Setting Default Recommended (production) Effect
background_pool_size 16 24–32 Concurrent background merge threads. Raise for heavy incremental loads; cap to avoid context-switch thrash.
parts_to_delay_insert 150 300 Active-part count at which inserts start being throttled — the early-warning gate before a hard reject.
parts_to_throw_insert 300 600 Part count at which inserts are rejected with TOO_MANY_PARTS. Keep well above the delay threshold.
max_insert_threads 1 4–8 Parallelises a single insert across cores; higher speeds staging but competes with merges.
replicated_deduplication_window_seconds 604800 86400 Window for retaining insert-dedup hashes; 24h covers orchestrator restarts without unbounded memory.
insert_quorum 0 2 Replicas that must ack a watermark write before commit — prevents a split-brain boundary.
Late-arrival tolerance (app-level) 15 min How far back each cycle rescans; wider catches more late rows but re-reads more data every cycle.

Troubleshooting

Watermark stuck — lag climbs every cycle

Extraction is slower than the source ingests, so the boundary never catches up. Confirm with the lag query:

sql
SELECT source_id, now() - last_processed_ts AS lag_seconds
FROM analytics.mv_watermark FINAL
ORDER BY lag_seconds DESC;

Fix: shard the source_query by key range and run parallel loops per shard, or narrow the extract window; do not simply widen the interval, which only defers the backlog.

Duplicate rows in the target table

Retries are landing distinct parts because the staging sort key does not include batch_uuid, so ReplacingMergeTree never sees them as duplicates. Detect drift between staged and target counts:

sql
SELECT count() FROM analytics.events_staging;
SELECT sum(count) FROM analytics.events_agg;  -- should reconcile to the same window

Fix: ensure the staging ORDER BY ends with batch_uuid and force a merge with OPTIMIZE TABLE analytics.events_staging FINAL on the affected partition.

TOO_MANY_PARTS during peak refresh

The refresh loop is producing small parts faster than merges retire them. Watch the queue:

sql
SELECT table, count() AS parts
FROM system.parts
WHERE active AND database = 'analytics'
GROUP BY table
ORDER BY parts DESC;

Fix: raise background_pool_size, batch more rows per insert so each cycle writes fewer larger parts, and confirm parts_to_delay_insert is throttling before parts_to_throw_insert rejects.

Merge backpressure starving inserts

Background merges cannot keep up and the replication queue grows.

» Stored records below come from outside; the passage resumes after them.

(* ===== verification/Erasure.v ===== *)
(** Loss tolerance of [reconstruct_shreds]: a FEC set of [n] data shreds is
    delivered by the call whose batch brings the number of its data and code
    shreds that have arrived to [n], whichever they are. *)

From S2P Require Import Prelude Net Metrics Shreds Tracker FecSet Packets Deshred DeshredInv.
From S2P Require Import Delivery Complete Recovery.

Section erasure.
Context `{ShredLib} `{PacketLib} `{BuildProfile} `{!ShredLibLaws}.
Context (good : Shred → Prop) `{!GoodShreds good}.
Implicit Types (st : Recon) (t : ShredsStateTracker).

(** * Specification *)

(** The first FEC set of a slot as a leader makes it: the data shreds [ds] are
    one segment, whose size fits the [u16] of a header, the code shreds [cs] state
    the two sizes of the set, and no two different shreds of it compare equal. *)
Record fec_block (slot m : Z) (ds cs : list Shred) : Prop := {
  fb_run : segment_run good slot 0 ds;
  fb_size : in_width 16 (Z.of_nat (length ds));
  fb_set x : x ∈ ds ++ cs → shred_fec_set_index x = 0 ∧ comparable x;
  fb_code c : c ∈ cs → ∃ x, c = ShredCode x ∧ shred_slot c = slot ∧
    num_data_shreds (coding_header x) = Z.of_nat (length ds) ∧
    num_coding_shreds (coding_header x) = m;
  fb_distinct x y : x ∈ ds ++ cs → y ∈ ds ++ cs → ComparableShred_eq x y = Ok true → x = y;
}.

(** What an erasure code promises of the set: from as many different shreds of
    the set as it has data shreds, every missing data shred is recovered, and no
    other data shred. *)
Definition erasure_code (ds cs : list Shred) : Prop :=
  ∀ l, NoDup l → (∀ x, x ∈ l → x ∈ ds ++ cs) → (length ds ≤ length l)%nat →
    (∃ d, d ∈ ds ∧ d ∉ l) →
    ∃ l', recover l = Some l' ∧ (∀ d, d ∈ ds → d ∉ l → Some d ∈ l') ∧
          (∀ x, Some x ∈ l' → is_data x = true → x ∈ ds).

(** Packets that do not contradict the set: their shreds of the set, and their
    data shreds at the indexes of the set, are those of the set. *)
Definition honest (packets : list bytes) (slot : Z) (ds cs : list Shred) : Prop :=
  ∀ b s, b ∈ packets → parse_packet b = Some s → shred_slot s = slot →
    (shred_fec_set_index s = 0 → s ∈ ds ++ cs) ∧
    (is_data s = true → (idx s < length ds)%nat → s ∈ ds).

(** Nothing of the slot is recovered or delivered, and what it holds of the set
    agrees with it. *)
Record part_of_set (ds cs : list Shred) (v : SlotState) : Prop := {
  ps_untouched : untouched v.2;
  ps_set x : x ∈ fec_entry 0 v.1 → x ∈ ds ++ cs;
  ps_nodup : NoDup (fec_entry 0 v.1);
  ps_stored d : d ∈ ds → d ∈ fec_entry 0 v.1 → data_shreds v.2 !! idx d = Some (Some d);
  ps_only i s : data_shreds v.2 !! i = Some (Some s) → (i < length ds)%nat → s ∈ ds;
}.

(** The slot holds shreds of the set and no other data shreds, but not yet as
    many as the set has data shreds. *)
Record pending (ds cs : list Shred) (v : SlotState) : Prop := {
  pe_part : part_of_set ds cs v;
  pe_few : (length (fec_entry 0 v.1) < length ds)%nat;
  pe_held i s : data_shreds v.2 !! i = Some (Some s) → s ∈ fec_entry 0 v.1;
}.

(** A batch completes the set in a state in which it is pending: with it, as many
    different shreds of the set are there as the set has data shreds, whichever
    they are.  They may come in any order, repeated or not, and among any other
    good shreds, as long as none of those moves the lookback window past the slot
    or contradicts the set. *)
Record set_arrives (st : Recon) (batch : PacketBatch) (slot : Z) (ds cs : list Shred) : Prop := {
  sa_good : batch_good good batch;
  sa_before : pending ds cs (slot_entry slot st);
  sa_recent : saturating_sub (highest_slot_seen st) SLOT_LOOKBACK ≤ slot;
  sa_window s : carries batch s → shred_slot s ≤ slot + SLOT_LOOKBACK;
  sa_honest : honest (omap packet_data batch) slot ds cs;
  sa_enough : ∃ l, NoDup l ∧ (length ds ≤ length l)%nat ∧
    ∀ x, x ∈ l → x ∈ ds ++ cs ∧ (x ∈ fec_entry 0 (slot_entry slot st).1 ∨ carries batch x);
}.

Inspect it directly:

sql
SELECT database, table, type, count() AS queued
FROM system.replication_queue
GROUP BY database, table, type
ORDER BY queued DESC;

Fix: temporarily reduce max_insert_threads to return CPU to merges, and stagger refresh loops across sources so their insert bursts do not align.

Boundary gap after a crash

A gap appears in the target table because the watermark advanced before the data committed — the ordering invariant was violated. Verify by re-scanning the suspect window against the source. Fix: reset the boundary to the last known-good batch_id and replay:

sql
ALTER TABLE analytics.mv_watermark
UPDATE last_processed_ts = '2026-07-03 00:00:00', version = toUInt64(now64(3)*1000)
WHERE source_id = 'events_stream';

Then re-run the loop; the effective-window subtraction re-reads the replayed span idempotently. For automated recovery, gate this reset behind a staleness alert on lag_seconds rather than firing it on every transient error.